September 20, 2024 |
Photo – Continental Divide Trail Coalition logo – Courtesy CDT Coalition webpage
For the eighth consecutive year, the City of Rawlins has proclaimed itself a Continental Divide Trail Gateway Community.
The Continental Divide Trail is a 3,028-mile-long walking path that runs through the center of the United States. Along with the Appalachian Trail in the east and the Pacific Crest Trail in the west, the Continental Divide Trail, or CDT as it is often called, is considered part of the Triple Crown of Hiking.
Rawlins is located roughly in the center of the Continental Divide Trail, halfway between Mexico and Canada. Every year since 2016, the city council has declared Rawlins a CDT Gateway Community.
At the September 17th Rawlins city council meeting, Mayor Terry Weickum proclaimed Rawlins as a Gateway Community once again. Mayor Weickum said the city pioneered the use of painted markers to direct hikers and other visitors along the trail.
The city’s status as a Gateway Community is recognized by the Continental Divide Trail Coalition. Founded in 2012, the CDTC is the official non-profit organization working with state, federal, and private landowners to promote and protect the trail. Coalition Community and Outreach Program Manager Liz Schmit told Bigfoot99 that her organization is specifically tasked with overseeing and caring for the Continental Divide Trail.

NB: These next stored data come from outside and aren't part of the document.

(** * notion-astro-loader: the page renderer (render.js)

    A shallow embedding of the block materializer ([listBlocks]), the
    outline extractor ([extractTocHeadings]), the transform pipeline builder
    ([buildProcessor]) and the page renderer ([NotionPageRenderer]), with the
    properties the specification states about them. *)

From Stdlib Require Import String Ascii List.
From stdpp Require Import base option list strings gmap.

Open Scope string_scope.

Set Warnings "-register-all".

(** ** JavaScript completions

    A JavaScript call either returns a value or throws one.  What is thrown is
    an [Error] object (with its [name], which sets a [TypeError] raised by the
    engine apart from a plain [Error]), a string, or something else;
    [getErrorMessage] tells exactly these three apart. *)

Inductive Thrown : Type :=
  | ErrorObject (name message : string)
  | ThrownString (s : string)
  | ThrownOther.

Inductive Completion (A : Type) : Type :=
  | Return (a : A)
  | Throw (e : Thrown).

Arguments Return {A} a.
Arguments Throw {A} e.

#[global] Instance Completion_ret : MRet Completion := @Return.
#[global] Instance Completion_bind : MBind Completion := fun A B f m =>
  match m with
  | Return a => f a
  | Throw e => Throw e
  end.

Definition getErrorMessage (error : Thrown) : string :=
  match error with
  | ErrorObject _ message => message
  | ThrownString s => s
  | ThrownOther => "Unknown error"
  end.

(** Errors the engine raises on a property read of [undefined]; the message
    is the one V8 prints. *)
Definition TypeError (message : string) : Thrown := ErrorObject "TypeError" message.

Definition cannotRead (property : string) : Thrown :=
  TypeError ("Cannot read properties of undefined (reading '" +:+ property +:+ "')").

(** ** The markup tree (hast) handed to [customizeTOC] *)

Inductive Node : Type :=
  | Element (tagName : string) (properties : gmap string string) (children : list Node)
  | Text (value : string).

(** [node.tagName] and [node.value]: [None] is [undefined]. *)
Definition tagName_of (node : Node) : option string :=
  match node with
  | Element tagName _ _ => Some tagName
  | Text _ => None
  end.

Definition value_of (node : Node) : option string :=
  match node with
  | Element _ _ _ => None
  | Text value => Some value
  end.

(** The string a template literal prints for a possibly undefined string. *)
Definition template (v : option string) : string :=
  match v with
  | Some s => s
  | None => "undefined"
  end.

(** ** Heading records

    [text] is [link.children[0].value], which is [undefined] ([None]) when the
    first child of the link is an element and not a text node. *)
Record MarkdownHeading : Type := mkHeading {
  depth : nat;
  text : option string;
  slug : string;
}.

(** What the variable [headings] captured by a built pipeline holds. *)
Abbreviation Slot := (list MarkdownHeading).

While the Continental Divide Trail Coalition receives federal money from the U.S. Forest Service and the Bureau of Land Management, Schmit said her organization is primarily funded through private donations. Schmit said the Coalition relies on volunteers to physically maintain the trails.
The Continental Divide Trail Coalition recognizes four Gateway Communities in Wyoming, including Lander, Pinedale, Encampment and Riverside, and Rawlins.
Schmit said a designated Gateway Community must be friendly to hikers and dedicated to protecting its section of the trail. The Coalition program manager said Gateway Community status encourages trail users to stop and spend money in town.
As a Gateway Community, a municipality must hold at least one CDT related event each year, such as a trail clean-up day or a community hike. In exchange, participating towns receive free marketing materials from the Coalition.
Rawlins joined the Continental Divide Trail Coalition Gateway Community program two years after the organization’s creation. Schmit said the city was not only the first in Wyoming to join the program, but also one of the first in the entire country.
According to the Continental Divide Trail Coalition website, approximately 150 to 400 people attempt to complete the trail in one go, or through-hike, every year. That number does not include the hundreds of others who split the trail into sections. Schmit told Bigfoot99 that her organization has given out over 600 trail tags to CDT hikers, many of whom do not walk the entire trail at one time.